-- SUPPLIED DATA follows --
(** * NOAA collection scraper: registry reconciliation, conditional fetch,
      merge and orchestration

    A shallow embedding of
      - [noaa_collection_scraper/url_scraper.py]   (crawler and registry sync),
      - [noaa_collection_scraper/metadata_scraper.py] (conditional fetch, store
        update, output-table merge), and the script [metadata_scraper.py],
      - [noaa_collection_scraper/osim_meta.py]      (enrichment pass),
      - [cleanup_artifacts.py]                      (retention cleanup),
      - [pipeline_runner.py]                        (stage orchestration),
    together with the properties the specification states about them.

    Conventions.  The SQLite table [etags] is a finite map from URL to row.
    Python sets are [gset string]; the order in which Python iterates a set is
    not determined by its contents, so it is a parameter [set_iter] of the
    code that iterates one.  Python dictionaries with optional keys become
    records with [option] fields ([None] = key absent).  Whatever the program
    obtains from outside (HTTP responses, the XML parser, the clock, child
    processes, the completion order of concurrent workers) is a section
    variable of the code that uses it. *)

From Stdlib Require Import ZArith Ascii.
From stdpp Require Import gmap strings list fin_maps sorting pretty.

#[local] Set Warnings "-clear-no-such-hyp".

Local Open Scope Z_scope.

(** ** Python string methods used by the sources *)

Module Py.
-- SUPPLIED DATA concluded --
-- SUPPLIED DATA follows --
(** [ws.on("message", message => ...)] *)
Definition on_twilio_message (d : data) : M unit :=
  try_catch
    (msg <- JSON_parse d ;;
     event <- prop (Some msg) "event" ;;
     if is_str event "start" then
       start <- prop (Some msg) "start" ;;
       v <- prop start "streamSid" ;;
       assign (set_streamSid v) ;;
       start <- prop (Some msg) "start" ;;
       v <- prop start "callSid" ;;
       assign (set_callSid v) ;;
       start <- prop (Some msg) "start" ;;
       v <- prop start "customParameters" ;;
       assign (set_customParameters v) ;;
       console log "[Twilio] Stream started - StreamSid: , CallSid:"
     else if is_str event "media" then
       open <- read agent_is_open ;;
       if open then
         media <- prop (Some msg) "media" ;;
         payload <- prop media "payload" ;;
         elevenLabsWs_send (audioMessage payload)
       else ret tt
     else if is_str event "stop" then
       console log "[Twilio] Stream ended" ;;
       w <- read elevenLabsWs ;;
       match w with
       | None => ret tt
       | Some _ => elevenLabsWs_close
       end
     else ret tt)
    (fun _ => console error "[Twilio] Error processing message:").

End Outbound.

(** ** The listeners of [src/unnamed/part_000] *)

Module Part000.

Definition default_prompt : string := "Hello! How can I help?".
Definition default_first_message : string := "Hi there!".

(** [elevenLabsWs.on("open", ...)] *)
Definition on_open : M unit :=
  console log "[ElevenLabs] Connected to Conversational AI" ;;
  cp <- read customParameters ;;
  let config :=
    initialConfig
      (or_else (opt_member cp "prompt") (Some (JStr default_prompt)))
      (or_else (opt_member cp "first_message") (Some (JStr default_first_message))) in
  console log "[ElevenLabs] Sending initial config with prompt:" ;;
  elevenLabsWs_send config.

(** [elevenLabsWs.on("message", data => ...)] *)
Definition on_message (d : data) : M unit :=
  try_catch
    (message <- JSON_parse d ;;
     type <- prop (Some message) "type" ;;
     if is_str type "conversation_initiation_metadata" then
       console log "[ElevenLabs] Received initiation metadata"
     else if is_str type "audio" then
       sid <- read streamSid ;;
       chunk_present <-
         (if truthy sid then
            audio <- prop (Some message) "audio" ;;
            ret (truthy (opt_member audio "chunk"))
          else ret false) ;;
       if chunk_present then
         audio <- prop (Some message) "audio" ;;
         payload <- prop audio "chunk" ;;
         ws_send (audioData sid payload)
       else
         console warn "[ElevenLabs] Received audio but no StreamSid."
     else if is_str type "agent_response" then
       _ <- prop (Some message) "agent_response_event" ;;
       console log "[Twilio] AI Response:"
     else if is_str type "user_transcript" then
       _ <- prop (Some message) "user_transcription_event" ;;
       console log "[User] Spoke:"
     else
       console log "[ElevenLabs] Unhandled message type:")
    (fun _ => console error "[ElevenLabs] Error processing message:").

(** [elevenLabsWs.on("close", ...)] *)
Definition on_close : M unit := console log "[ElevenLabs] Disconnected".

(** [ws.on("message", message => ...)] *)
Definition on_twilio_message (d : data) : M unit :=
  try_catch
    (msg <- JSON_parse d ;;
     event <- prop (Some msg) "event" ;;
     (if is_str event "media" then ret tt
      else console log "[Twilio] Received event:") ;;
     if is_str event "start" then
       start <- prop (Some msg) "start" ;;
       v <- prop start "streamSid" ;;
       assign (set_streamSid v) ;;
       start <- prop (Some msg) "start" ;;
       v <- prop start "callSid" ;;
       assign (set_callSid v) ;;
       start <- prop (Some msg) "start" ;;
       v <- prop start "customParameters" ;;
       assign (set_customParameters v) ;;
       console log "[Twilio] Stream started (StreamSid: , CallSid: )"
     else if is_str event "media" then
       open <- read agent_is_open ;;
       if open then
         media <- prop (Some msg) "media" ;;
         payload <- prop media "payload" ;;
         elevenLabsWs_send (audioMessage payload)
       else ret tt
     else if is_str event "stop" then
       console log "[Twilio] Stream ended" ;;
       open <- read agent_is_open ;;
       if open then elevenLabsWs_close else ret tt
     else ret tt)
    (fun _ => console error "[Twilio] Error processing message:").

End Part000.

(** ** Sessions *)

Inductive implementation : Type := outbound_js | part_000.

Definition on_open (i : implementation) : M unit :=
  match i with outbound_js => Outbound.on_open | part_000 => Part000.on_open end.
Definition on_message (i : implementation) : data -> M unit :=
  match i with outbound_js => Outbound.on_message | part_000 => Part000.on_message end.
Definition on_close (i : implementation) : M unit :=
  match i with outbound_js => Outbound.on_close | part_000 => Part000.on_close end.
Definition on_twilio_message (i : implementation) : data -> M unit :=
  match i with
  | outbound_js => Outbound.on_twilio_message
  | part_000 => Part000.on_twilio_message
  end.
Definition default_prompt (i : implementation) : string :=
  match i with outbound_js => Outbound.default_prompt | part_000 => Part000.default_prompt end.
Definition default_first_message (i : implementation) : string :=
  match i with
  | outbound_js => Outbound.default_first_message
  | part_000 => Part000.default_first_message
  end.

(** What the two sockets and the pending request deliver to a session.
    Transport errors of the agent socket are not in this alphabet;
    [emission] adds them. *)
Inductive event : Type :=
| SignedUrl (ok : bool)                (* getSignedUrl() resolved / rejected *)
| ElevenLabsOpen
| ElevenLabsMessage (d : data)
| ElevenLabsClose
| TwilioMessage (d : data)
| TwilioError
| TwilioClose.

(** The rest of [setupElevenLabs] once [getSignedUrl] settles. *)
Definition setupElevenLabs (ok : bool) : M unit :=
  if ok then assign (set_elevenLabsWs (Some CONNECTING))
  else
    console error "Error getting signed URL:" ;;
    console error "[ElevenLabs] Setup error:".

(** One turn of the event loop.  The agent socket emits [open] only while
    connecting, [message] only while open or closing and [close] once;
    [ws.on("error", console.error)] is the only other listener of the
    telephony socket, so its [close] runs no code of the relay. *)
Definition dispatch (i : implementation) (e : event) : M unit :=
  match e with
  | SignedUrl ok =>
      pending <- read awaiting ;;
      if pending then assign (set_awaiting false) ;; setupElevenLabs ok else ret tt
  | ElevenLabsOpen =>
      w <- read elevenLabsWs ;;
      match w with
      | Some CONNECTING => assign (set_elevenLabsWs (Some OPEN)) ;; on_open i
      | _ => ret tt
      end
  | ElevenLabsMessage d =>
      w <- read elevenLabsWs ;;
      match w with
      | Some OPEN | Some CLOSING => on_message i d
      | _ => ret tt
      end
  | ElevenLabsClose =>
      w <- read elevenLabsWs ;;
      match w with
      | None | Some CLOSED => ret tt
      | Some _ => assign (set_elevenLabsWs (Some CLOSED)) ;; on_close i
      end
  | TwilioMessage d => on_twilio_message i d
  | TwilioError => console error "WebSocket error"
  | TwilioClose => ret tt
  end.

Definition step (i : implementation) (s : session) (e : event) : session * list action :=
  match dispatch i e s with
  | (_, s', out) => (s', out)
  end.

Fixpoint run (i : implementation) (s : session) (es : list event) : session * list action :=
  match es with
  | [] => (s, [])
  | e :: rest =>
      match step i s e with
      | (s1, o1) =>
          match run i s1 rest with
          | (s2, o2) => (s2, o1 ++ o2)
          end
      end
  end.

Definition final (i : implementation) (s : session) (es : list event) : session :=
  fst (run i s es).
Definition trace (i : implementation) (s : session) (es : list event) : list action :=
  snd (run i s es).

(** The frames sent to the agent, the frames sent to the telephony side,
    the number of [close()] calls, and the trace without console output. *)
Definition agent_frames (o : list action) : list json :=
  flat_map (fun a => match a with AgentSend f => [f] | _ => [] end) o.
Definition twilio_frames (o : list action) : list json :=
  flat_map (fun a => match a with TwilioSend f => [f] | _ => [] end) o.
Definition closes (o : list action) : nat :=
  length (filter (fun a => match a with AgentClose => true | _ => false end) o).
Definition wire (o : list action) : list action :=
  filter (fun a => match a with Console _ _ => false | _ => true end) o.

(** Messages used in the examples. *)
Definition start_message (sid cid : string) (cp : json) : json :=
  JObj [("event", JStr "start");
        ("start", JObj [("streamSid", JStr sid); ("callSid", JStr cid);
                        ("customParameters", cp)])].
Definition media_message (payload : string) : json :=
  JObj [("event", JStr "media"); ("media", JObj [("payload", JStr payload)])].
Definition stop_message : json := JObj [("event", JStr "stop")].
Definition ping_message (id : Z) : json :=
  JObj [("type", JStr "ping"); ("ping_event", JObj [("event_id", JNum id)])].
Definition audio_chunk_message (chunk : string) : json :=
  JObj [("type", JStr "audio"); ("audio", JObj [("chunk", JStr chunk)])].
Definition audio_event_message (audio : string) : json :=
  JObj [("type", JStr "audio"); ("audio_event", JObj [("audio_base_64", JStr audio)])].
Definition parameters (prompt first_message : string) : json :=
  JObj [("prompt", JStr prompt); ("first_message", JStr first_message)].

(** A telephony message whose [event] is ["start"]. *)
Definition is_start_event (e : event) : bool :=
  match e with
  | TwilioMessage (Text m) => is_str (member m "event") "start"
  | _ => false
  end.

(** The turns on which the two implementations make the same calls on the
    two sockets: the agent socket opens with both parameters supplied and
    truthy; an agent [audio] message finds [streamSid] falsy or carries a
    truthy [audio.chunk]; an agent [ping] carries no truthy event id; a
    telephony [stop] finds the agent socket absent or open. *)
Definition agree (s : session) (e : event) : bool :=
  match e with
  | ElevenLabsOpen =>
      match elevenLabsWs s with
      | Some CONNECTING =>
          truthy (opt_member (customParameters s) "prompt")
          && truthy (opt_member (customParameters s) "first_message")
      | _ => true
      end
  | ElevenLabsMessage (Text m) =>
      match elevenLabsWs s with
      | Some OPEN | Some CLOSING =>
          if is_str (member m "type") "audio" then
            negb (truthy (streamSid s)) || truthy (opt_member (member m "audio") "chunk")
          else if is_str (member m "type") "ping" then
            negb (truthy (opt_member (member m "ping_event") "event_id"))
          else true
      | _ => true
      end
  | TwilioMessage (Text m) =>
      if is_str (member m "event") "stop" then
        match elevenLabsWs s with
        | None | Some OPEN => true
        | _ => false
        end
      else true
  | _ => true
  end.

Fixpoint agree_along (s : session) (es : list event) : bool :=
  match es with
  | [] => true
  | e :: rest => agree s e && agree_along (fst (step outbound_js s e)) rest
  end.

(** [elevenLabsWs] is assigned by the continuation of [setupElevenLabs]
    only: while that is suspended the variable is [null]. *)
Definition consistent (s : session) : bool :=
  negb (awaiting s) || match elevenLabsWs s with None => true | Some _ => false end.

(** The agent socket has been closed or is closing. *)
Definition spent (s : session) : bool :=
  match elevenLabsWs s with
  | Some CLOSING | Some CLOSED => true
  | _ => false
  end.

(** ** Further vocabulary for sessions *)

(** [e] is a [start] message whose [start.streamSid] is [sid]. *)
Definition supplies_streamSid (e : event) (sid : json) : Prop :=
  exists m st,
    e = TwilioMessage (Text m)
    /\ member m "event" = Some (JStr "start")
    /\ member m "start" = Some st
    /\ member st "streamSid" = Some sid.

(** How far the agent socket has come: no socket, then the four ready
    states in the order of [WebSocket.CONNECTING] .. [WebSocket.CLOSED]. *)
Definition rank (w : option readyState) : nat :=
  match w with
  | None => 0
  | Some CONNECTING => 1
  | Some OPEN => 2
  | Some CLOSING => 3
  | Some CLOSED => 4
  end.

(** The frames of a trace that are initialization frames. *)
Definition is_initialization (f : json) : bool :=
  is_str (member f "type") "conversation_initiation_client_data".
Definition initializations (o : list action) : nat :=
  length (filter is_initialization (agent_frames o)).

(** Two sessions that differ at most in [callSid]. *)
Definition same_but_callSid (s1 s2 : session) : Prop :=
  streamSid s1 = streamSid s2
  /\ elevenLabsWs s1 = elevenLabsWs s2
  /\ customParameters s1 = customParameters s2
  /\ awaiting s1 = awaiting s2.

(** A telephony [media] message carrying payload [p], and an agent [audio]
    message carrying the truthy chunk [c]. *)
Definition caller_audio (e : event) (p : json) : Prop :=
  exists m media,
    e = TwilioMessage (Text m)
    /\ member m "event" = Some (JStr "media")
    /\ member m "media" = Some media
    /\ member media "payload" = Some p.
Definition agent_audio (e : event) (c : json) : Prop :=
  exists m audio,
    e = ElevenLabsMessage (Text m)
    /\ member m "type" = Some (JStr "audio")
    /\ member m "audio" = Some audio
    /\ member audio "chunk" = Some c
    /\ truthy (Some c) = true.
-- SUPPLIED DATA concluded --
-- SUPPLIED DATA follows --
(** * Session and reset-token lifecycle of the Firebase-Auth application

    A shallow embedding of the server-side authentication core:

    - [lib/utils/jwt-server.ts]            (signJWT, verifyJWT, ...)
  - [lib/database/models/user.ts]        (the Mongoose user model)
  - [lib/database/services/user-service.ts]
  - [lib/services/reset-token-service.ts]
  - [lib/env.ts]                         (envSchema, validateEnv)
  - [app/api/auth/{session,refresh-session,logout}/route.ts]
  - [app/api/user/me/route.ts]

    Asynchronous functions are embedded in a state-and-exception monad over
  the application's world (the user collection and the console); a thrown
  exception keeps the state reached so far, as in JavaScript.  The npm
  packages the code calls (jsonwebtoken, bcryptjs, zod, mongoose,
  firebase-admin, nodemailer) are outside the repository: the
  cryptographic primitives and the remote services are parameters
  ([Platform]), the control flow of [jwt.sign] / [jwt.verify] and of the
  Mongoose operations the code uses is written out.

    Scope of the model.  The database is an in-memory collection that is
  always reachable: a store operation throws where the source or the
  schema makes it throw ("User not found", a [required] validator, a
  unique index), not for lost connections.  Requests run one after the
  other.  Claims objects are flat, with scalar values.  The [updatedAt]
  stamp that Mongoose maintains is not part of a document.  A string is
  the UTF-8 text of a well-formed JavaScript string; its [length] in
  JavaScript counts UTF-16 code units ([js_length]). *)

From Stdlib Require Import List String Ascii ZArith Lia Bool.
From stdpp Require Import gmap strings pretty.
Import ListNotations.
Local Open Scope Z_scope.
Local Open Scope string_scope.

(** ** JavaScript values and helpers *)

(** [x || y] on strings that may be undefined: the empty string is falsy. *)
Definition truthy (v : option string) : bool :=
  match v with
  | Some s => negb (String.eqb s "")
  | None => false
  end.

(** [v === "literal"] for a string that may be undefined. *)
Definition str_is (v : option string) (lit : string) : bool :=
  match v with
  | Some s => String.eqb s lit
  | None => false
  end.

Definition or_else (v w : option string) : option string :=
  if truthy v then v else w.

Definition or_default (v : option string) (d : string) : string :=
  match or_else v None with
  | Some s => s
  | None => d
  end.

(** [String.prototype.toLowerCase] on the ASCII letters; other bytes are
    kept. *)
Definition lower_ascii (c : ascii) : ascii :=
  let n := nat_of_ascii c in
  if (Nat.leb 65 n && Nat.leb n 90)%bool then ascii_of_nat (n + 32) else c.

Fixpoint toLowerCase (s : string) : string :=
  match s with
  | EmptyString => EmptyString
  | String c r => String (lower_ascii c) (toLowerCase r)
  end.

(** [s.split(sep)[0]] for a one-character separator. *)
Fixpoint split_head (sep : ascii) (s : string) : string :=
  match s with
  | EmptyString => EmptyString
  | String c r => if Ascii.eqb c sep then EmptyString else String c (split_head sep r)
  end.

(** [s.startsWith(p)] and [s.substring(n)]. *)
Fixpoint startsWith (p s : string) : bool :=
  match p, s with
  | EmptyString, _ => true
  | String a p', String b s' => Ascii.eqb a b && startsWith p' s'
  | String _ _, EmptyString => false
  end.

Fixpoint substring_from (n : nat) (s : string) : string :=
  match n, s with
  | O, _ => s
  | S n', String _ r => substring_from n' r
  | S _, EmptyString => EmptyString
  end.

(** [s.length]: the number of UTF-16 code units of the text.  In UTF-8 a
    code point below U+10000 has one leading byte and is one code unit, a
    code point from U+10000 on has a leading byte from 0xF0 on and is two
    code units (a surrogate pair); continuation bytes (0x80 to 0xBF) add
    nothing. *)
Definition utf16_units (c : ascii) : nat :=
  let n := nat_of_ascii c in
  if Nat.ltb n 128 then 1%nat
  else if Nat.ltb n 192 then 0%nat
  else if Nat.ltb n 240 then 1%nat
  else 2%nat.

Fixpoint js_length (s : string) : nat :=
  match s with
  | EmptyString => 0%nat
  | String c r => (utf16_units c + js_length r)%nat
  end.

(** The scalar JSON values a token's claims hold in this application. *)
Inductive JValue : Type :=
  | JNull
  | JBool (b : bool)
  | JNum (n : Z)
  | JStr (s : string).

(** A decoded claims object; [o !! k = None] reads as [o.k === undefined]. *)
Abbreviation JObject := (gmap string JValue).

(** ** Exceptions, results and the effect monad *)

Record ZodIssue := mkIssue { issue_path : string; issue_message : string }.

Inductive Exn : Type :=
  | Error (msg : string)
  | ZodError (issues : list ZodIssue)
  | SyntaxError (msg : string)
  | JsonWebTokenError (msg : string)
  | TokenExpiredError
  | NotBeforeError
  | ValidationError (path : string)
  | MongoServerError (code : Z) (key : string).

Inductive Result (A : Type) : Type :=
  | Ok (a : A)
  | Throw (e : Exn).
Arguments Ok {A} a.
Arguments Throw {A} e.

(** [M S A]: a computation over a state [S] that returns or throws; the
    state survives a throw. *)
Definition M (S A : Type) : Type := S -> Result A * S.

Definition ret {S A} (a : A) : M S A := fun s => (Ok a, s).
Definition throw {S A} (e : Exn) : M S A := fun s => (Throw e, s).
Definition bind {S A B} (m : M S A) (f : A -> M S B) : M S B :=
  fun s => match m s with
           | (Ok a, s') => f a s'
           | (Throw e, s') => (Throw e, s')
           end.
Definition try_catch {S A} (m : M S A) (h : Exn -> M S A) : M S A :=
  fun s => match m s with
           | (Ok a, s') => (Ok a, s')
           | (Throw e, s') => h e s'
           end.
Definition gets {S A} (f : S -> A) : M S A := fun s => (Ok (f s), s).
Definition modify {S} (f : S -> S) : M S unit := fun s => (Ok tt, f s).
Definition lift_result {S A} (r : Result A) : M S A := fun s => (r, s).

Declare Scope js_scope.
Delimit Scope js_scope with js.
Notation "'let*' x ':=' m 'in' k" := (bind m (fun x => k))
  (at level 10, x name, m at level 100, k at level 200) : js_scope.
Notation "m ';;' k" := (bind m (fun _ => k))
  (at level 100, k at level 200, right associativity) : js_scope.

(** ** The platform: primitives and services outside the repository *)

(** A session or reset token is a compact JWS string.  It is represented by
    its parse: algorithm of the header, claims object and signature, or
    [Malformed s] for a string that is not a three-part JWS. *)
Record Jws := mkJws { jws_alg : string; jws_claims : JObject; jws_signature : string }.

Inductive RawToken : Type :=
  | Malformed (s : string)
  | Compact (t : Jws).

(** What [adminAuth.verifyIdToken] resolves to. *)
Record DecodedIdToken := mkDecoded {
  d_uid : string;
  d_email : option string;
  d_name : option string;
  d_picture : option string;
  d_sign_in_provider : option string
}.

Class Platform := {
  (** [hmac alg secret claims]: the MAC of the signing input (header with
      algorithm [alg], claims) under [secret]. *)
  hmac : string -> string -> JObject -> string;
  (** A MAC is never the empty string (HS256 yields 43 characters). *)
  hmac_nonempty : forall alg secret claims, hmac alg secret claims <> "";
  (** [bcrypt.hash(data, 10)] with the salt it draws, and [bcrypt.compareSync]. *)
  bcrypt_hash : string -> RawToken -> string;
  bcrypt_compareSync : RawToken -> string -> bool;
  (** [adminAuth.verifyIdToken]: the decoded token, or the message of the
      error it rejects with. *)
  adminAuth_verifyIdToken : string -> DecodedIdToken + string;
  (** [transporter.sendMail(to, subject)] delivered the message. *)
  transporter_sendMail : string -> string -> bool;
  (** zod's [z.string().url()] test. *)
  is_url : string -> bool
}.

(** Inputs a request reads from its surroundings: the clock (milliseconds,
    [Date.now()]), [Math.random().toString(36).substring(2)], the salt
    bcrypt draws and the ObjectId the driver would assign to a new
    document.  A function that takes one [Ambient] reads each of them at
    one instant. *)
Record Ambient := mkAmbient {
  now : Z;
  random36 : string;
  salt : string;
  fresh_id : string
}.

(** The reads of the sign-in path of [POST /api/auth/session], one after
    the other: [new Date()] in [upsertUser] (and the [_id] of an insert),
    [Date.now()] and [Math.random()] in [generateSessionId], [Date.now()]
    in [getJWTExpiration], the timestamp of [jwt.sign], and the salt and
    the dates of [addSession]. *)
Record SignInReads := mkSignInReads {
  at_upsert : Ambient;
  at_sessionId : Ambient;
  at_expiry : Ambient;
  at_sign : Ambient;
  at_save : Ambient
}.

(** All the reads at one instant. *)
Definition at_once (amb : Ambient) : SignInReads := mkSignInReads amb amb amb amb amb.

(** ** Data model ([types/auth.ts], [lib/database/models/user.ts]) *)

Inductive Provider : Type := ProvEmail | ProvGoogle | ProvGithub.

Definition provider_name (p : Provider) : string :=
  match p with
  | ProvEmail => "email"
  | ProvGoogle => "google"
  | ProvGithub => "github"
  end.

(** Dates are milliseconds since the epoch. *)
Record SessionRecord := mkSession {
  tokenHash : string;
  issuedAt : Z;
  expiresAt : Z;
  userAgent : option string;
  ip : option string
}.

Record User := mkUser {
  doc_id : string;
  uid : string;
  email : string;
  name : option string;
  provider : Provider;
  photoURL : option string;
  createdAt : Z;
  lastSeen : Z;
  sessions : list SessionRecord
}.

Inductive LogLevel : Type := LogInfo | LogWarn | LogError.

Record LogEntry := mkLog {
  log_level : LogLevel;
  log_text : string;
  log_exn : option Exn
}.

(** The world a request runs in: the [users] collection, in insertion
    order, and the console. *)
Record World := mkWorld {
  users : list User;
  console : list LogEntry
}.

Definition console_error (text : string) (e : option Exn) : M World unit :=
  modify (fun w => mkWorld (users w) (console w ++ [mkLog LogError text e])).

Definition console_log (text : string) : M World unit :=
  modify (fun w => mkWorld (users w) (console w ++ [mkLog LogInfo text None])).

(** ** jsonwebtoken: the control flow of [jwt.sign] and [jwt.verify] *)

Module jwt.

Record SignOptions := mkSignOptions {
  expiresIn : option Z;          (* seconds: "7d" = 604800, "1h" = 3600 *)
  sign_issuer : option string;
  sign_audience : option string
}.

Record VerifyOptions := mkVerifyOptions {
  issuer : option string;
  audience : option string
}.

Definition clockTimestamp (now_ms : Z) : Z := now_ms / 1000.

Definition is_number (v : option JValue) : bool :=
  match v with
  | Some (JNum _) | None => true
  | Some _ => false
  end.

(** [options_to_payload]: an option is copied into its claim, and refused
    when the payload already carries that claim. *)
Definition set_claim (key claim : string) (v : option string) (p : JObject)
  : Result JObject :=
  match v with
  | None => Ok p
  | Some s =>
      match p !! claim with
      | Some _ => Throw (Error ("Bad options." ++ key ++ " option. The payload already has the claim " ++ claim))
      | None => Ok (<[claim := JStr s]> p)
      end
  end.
-- SUPPLIED DATA concluded --
▸ TASK
Return the lines containing "ElevenLabsMessage", taking each one from the listing.

▸ SOLUTION TO THE PROBLEM
| ElevenLabsMessage (d : data)
  | ElevenLabsMessage d =>
  | ElevenLabsMessage (Text m) =>
    e = ElevenLabsMessage (Text m)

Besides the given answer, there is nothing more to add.